Localement : pour des besoins croissant, la paroisse invite à soutenir l’antenne locale du Secours Catholique : don de temps de bénévolat (contacter Michel Debray) ou financier (chèque à l’ordre de « Secours Catholique, Capdenac-gare » à adresser à Marcel Barnabé, 12260 Salles Courbatiès)
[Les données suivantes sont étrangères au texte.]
(* ===== verification/Isolation.v ===== *)
(** Each custom resource is served by itself: what a reconciliation of one resource does to the
    others, and what becomes of the resource. [turn] is the abstract machine over the custom
    resources of the cluster; [Reconcile] refines it, on every outcome. *)

From S2P Require Import Prelude.
From S2P Require Import GoStrings.
From S2P Require Import Types.
From S2P Require Import Versions.
From S2P Require Import Modules.
From S2P Require Import Images.
From S2P Require Import Cluster.
From S2P Require Import Resources.
From S2P Require Import Status.
From S2P Require Import Packages.
From S2P Require Import Watch.
From S2P Require Import Sync.
From S2P Require Import Controller.
From S2P Require Import Frames.
From stdpp Require Import options.

Local Open Scope stdpp_scope.

(** ** Syncing and removing touch no custom resource but the one they are about *)

Section apart.
Context {W : Type} `{Client W} `{!View W} `{!ClientLaws (W := W)} `{Host} `{MapOrder} `{JSON}
  `{!DriverPackage W} `{!ModulePackage W} `{!Discovery W}
  `{!DriverFrames W} `{!ModuleFrames W} `{!DiscoveryFrames W}.
#[local] Set Default Proof Using "All".

Lemma syncMetricsResources_apart b cr : touches apart (syncMetricsResources b cr).
Proof. unfold syncMetricsResources. solve_apart. Qed.

Lemma reconcile_component_apart b op cr matched v comp :
  touches apart (reconcile_component b op cr matched v comp).
Proof. unfold reconcile_component. solve_apart. Qed.

Lemma reconcileObservability_apart b op cr comps matched :
  touches apart (reconcileObservability b op cr comps matched).
Proof.
  unfold reconcileObservability, wait_cert_manager. solve_apart. apply reconcile_component_apart.
Qed.

Lemma reconcileAuthorization_apart config b op cr matched :
  touches apart (reconcileAuthorization config b op cr matched).
Proof. unfold reconcileAuthorization, auth_component_enabled. solve_apart. Qed.

(** *** The manifests keep the kinds of their fields *)

Record config_kinds (d : DriverConfig) : Prop := mkConfigKinds {
  ck_controller : well_kinded (cy_Rbac (dc_Controller d));
  ck_node : ∀ node, dc_Node d = Some node → well_kinded (ny_Rbac node);
  ck_driver : ∀ driver, dc_Driver d = Some driver → rs_Kind driver = "CSIDriver"
}.

Lemma set_rb_ClusterRole_kinds c r :
  well_kinded r → rs_Kind c = rs_Kind (rb_ClusterRole r) → well_kinded (set_rb_ClusterRole c r).
Proof using. intros (? & ? & ? & ? & ?) E. split_and!; simpl; congruence. Qed.

Lemma set_rb_Role_kinds c r :
  well_kinded r → rs_Kind c = rs_Kind (rb_Role r) → well_kinded (set_rb_Role c r).
Proof using. intros (? & ? & ? & ? & ?) E. split_and!; simpl; congruence. Qed.

Lemma cluster_role_kinds f r :
  yields (λ c, rs_Kind c = rs_Kind (rb_ClusterRole r)) (f (rb_ClusterRole r)) → well_kinded r →
  yields well_kinded (cluster_role (W := W) f r).
Proof.
  intros Hf Hr. eapply within_bind; [apply _|exact Hf|]. intros c Hc.
  apply within_ret; [apply _|]. by apply set_rb_ClusterRole_kinds.
Qed.

Lemma role_kinds f r :
  yields (λ c, rs_Kind c = rs_Kind (rb_Role r)) (f (rb_Role r)) → well_kinded r →
  yields well_kinded (role (W := W) f r).
Proof.
  intros Hf Hr. eapply within_bind; [apply _|exact Hf|]. intros c Hc.
  apply within_ret; [apply _|]. by apply set_rb_Role_kinds.
Qed.

Lemma on_deployment_kinds f d :
  (∀ dp, touches apart (f dp)) → config_kinds d → yields config_kinds (on_deployment (W := W) f d).
Proof.
  intros Hf []. eapply within_then; [apply _|by apply within_aside|]. intros dp.
  by apply within_ret; [apply _|].
Qed.

Lemma on_controller_rbac_kinds f d :
  (∀ r, well_kinded r → yields well_kinded (f r)) → config_kinds d →
  yields config_kinds (on_controller_rbac (W := W) f d).
Proof.
  intros Hf []. eapply within_bind; [apply _|by apply Hf|]. intros r Hr.
  by apply within_ret; [apply _|].
Qed.

Lemma deref_Some {A} (p : option A) a : deref p = Ok a → p = Some a.
Proof using. destruct p; simpl; congruence. Qed.

Lemma on_daemonset_kinds f d :
  (∀ ds, touches apart (f ds)) → config_kinds d → yields config_kinds (on_daemonset (W := W) f d).
Proof.
  intros Hf [Hc Hn Hd]. apply (within_bind _ (λ node, well_kinded (ny_Rbac node))).
  - apply within_lift; [apply _|]. intros node E. by apply Hn, deref_Some.
  - intros node Hnode. eapply within_then; [apply _|by apply within_aside|]. intros ds.
    apply within_ret; [apply _|]. split; [done| |done]. by intros ? [= <-].
Qed.
Lemma getOperatorConfig_run minor plus :
  (minor < 1000)%N → GetClientSet = None → ServerVersion = inr (server_1 minor plus) →
  getOperatorConfig =
    (let file := config_directory +:+ "/driverconfig/common/" +:+ images_file minor in
     images ← wrapErr (res (yaml_K8sImagesConfig
       match ReadFile file with inr b => b | inl _ => "" end)) (errorf "unmarshalling");
     Ok (mkOperatorConfig (bool_decide ("security.openshift.io" ∈
       default [] (fst ServerGroupsAndResources))) images config_directory)).
Proof.
  intros L G V. destruct (k8s_path_server minor plus L) as (P & C1 & C2).
  unfold getOperatorConfig, GetKubeAPIServerVersion. rewrite IsOpenShift_spec by done.
  rewrite G, V. cbn [fst deref]. unfold mbind at 1, outcome_bind at 1. rewrite P.
  unfold config_directory. change (Clean ConfigDir) with ConfigDir.
  destruct (ReadDir ConfigDir) as [e|]; [rewrite decide_False by done|rewrite decide_True by done];
    rewrite ?C1, ?C2; reflexivity.
Qed.

Lemma getOperatorConfig_panics :
  (∃ why, getOperatorConfig = Panic why) ↔ GetClientSet ≠ None ∨ ∃ e, ServerVersion = inl e.
Proof.
  unfold getOperatorConfig, GetKubeAPIServerVersion. destruct GetClientSet as [e|] eqn:G.
  { split; [left; done|eexists; reflexivity]. }
  destruct ServerVersion as [e|sv] eqn:V.
  { split; [right; eauto|eexists; reflexivity]. }
  split; [|intros [?|[? ?]]; congruence]. intros [why E]. exfalso. revert E.
  cbv beta iota zeta delta [fst deref mbind outcome_bind].
  destruct (ReadDir _); cbv beta iota;
    destruct (yaml_K8sImagesConfig _); cbv beta iota delta [res wrapErr]; discriminate.
Qed.

(** C37: With an API server that calls itself 1.minor (or 1.minor+) for a minor version below 1000,
    the configuration of the operator is: the environment is OpenShift exactly when the server has
    the group security.openshift.io; the directory is the mounted one when it can be read, the one
    beside the binary otherwise; the images are those of the file of the minor version in it, which
    is the own file of 34 to 36, the default below and the latest above, but for the minor
    versions 4 to 9 (latest) and 100 to 360 (compared as 10 to 36), since versions are compared
    as decimal fractions. A file that cannot be read counts as empty. The process panics exactly
    when the version of the server is not to be had. *)
Theorem start_configuration_spec :
  (∀ minor plus c,
    (minor < 1000)%N → GetClientSet = None → ServerVersion = inr (server_1 minor plus) →
    (getOperatorConfig = Ok c ↔
       (oc_IsOpenShift c = true ↔
          ∃ groups, fst ServerGroupsAndResources = Some groups ∧ "security.openshift.io" ∈ groups) ∧
       oc_ConfigDirectory c = config_directory ∧
       yaml_K8sImagesConfig
         match ReadFile (config_directory +:+ "/driverconfig/common/" +:+ images_file minor) with
         | inr text => text
         | inl _ => ""
         end = inr (oc_K8sVersion c))) ∧
  ((∃ why, getOperatorConfig = Panic why) ↔ GetClientSet ≠ None ∨ ∃ e, ServerVersion = inl e).
Proof.
  split; [|apply getOperatorConfig_panics]. intros minor plus c L G V.
  rewrite (getOperatorConfig_run minor plus L G V). cbv zeta.
  destruct (yaml_K8sImagesConfig _) as [e|images] eqn:Y; [split; [discriminate|naive_solver]|].
  unfold res, wrapErr, mbind, outcome_bind. split.
  - intros [= <-]. cbn [oc_IsOpenShift oc_ConfigDirectory oc_K8sVersion].
    rewrite bool_decide_eq_true. split; [apply elem_of_default|done].
  - intros (O & D & [= ->]). destruct c as [o i d]. cbn in O, D |- *. subst d. f_equal. f_equal.
    apply eq_true_iff_eq. rewrite bool_decide_eq_true, O. apply elem_of_default.
Qed.

Definition is_end (a : action) : Prop :=
  match a with
  | ACloseStopWatch | AExit _ | APanic _ => True
  | _ => False
  end.

Definition ends_well (l : list action) : Prop :=
  ∃ before a, l = before ++ [a] ∧ is_end a ∧ Forall (λ b, ¬ is_end b) before.

Lemma ends_well_one a : is_end a → ends_well [a].
Proof. intros E. exists [], a. auto. Qed.

Lemma ends_well_cons b l : ¬ is_end b → ends_well l → ends_well (b :: l).
Proof.
  intros N (before & a & -> & E & F). exists (b :: before), a. split_and!; auto.
Qed.

Lemma ends_well_or_exit e l : ends_well l → ends_well (or_exit e l).
Proof. destruct e; [intros _; apply ends_well_one; done|done]. Qed.

(** the actions of a start in which nothing fails before the manager runs *)
Definition whole_start (flags : Flags) (c : OperatorConfig) : list action :=
  [ACreateManager (manager_options flags); ASetupWithManager (mkReconciler c ∅) 5 120000 1;
   AHealthzCheck "healthz"; AReadyzCheck "readyz"; AStart;
   match Start with Some _ => AExit 1 | None => ACloseStopWatch end].

(** C38: The manager is started exactly when the configuration was read and no step before it
    failed; the process has then set up one reconciler with that configuration, no watches and a
    single worker, and both health checks, in this order. Whatever happens, the process ends with
    exactly one of: the exit code 1, a panic, or, after a manager that stopped without an
    error, the closing of the stop channel. *)
Theorem main_spec flags :
  (AStart ∈ main flags ↔
    ∃ c, getOperatorConfig = Ok c ∧ main flags = whole_start flags c ∧
      GetConfigOrDie = None ∧ NewManager (manager_options flags) = None ∧
      NewForConfigOrDie = None ∧ Complete = None ∧ AddHealthzCheck = None ∧
      AddReadyzCheck = None) ∧
  ends_well (main flags).
Proof.
  split.
  - split.
    + unfold main, or_exit, whole_start, exit1. intros E.
      destruct getOperatorConfig as [c| |]; [|set_solver..]. exists c.
      repeat match type of E with context [match ?x with _ => _ end] =>
        destruct x; try (exfalso; set_solver) end; auto 10.
    + intros (c & _ & -> & _). unfold whole_start. set_solver.
  - unfold main. destruct getOperatorConfig; [|by apply ends_well_one..].
    repeat first [apply ends_well_one; done | apply ends_well_or_exit
      | apply ends_well_cons; [by intros []|] | destruct NewForConfigOrDie].
Qed.
End facts.

(** ** A concrete start *)

Definition demo_images : K8sImagesConfig :=
  mkK8sImagesConfig "1.35" (mkK8sImages "attacher:1" "" "" "" "" "" "" "" "" "").

#[local] Instance demo_startup : Startup := {
  GetClientSet := None;
  ServerGroupsAndResources := (Some ["apps"; "security.openshift.io"], Some (Errorf "partial"));
  ServerVersion := inr (mkVersionInfo "1" "35+");
  ReadDir := λ _, None;
  yaml_K8sImagesConfig := λ s,
    if decide (s = "images of 1.35") then inr demo_images else inl (Errorf "no images");
  other_float := λ _, S754_nan;
  GetConfigOrDie := None;
  NewManager := λ _, None;
  NewForConfigOrDie := None;
  Complete := None;
  AddHealthzCheck := None;
  AddReadyzCheck := None;
  Start := Some (Errorf "problem running manager")
}.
Voilà ci-dessous dans l’ordre chronologique inverse les méditations proposées pour la paroisse Notre-Dame d’Olt et Diège, en vidéos de 3′ à 4′ du Dimanche des Rameaux au Vendredi Saint, 11′ pour la veillée pascale, 6′ pour le Dimanche de Pâques (homélie d’une messe sur YouTube avec les Scouts de France) puis pour quelques dimanches du temps pascal.
« Aujourd’hui, Dieu notre Père, tu nous ouvres la vie éternelle par la victoire de ton Fils sur la mort, et nous fêtons sa résurrection. Que ton Esprit fasse de nous des hommes nouveaux pour que nous ressuscitions avec le Christ dans la lumière de la vie. Lui qui règne avec Toi et le Saint Esprit, maintenant et pour les siècles des siècles. »
L’oraison de ce dimanche de Pâques nous tourne vers une vie vécue autrement, à la suite du Christ, habitée de son Esprit, renouvelée dans sa lumière : un style de vie à aimer son prochain, la Création, la vie… sans craindre la souffrance, le mal et la mort. Cette prière nous ouvre aussi vers un « au-delà » de la vie, dont le style de vie chrétien « ici-bas » donne un avant-goût sans en épuiser les possibles, et dont la résurrection du Christ atteste qu’il est notre véritable destination. Une prière en communion toute particulière avec les familles et les victimes des derniers attentats, à Lahore, Bagdad, Bruxelles, Maiduguri, Grand Bassam, Aden, Istanbul…
« Nul être humain n’échappe à la nécessité de concevoir hors de soi un bien vers lequel se tourne la pensée dans un mouvement de désir, de supplication et d’espoir. Par conséquent il y a le choix seulement entre l’adoration du vrai Dieu et l’idolâtrie. » (Simone Weil, citée dans « Prier 15 jours avec Simone Weil » de Martin Steffens, Ed. Nouvelle Cité, p. 27)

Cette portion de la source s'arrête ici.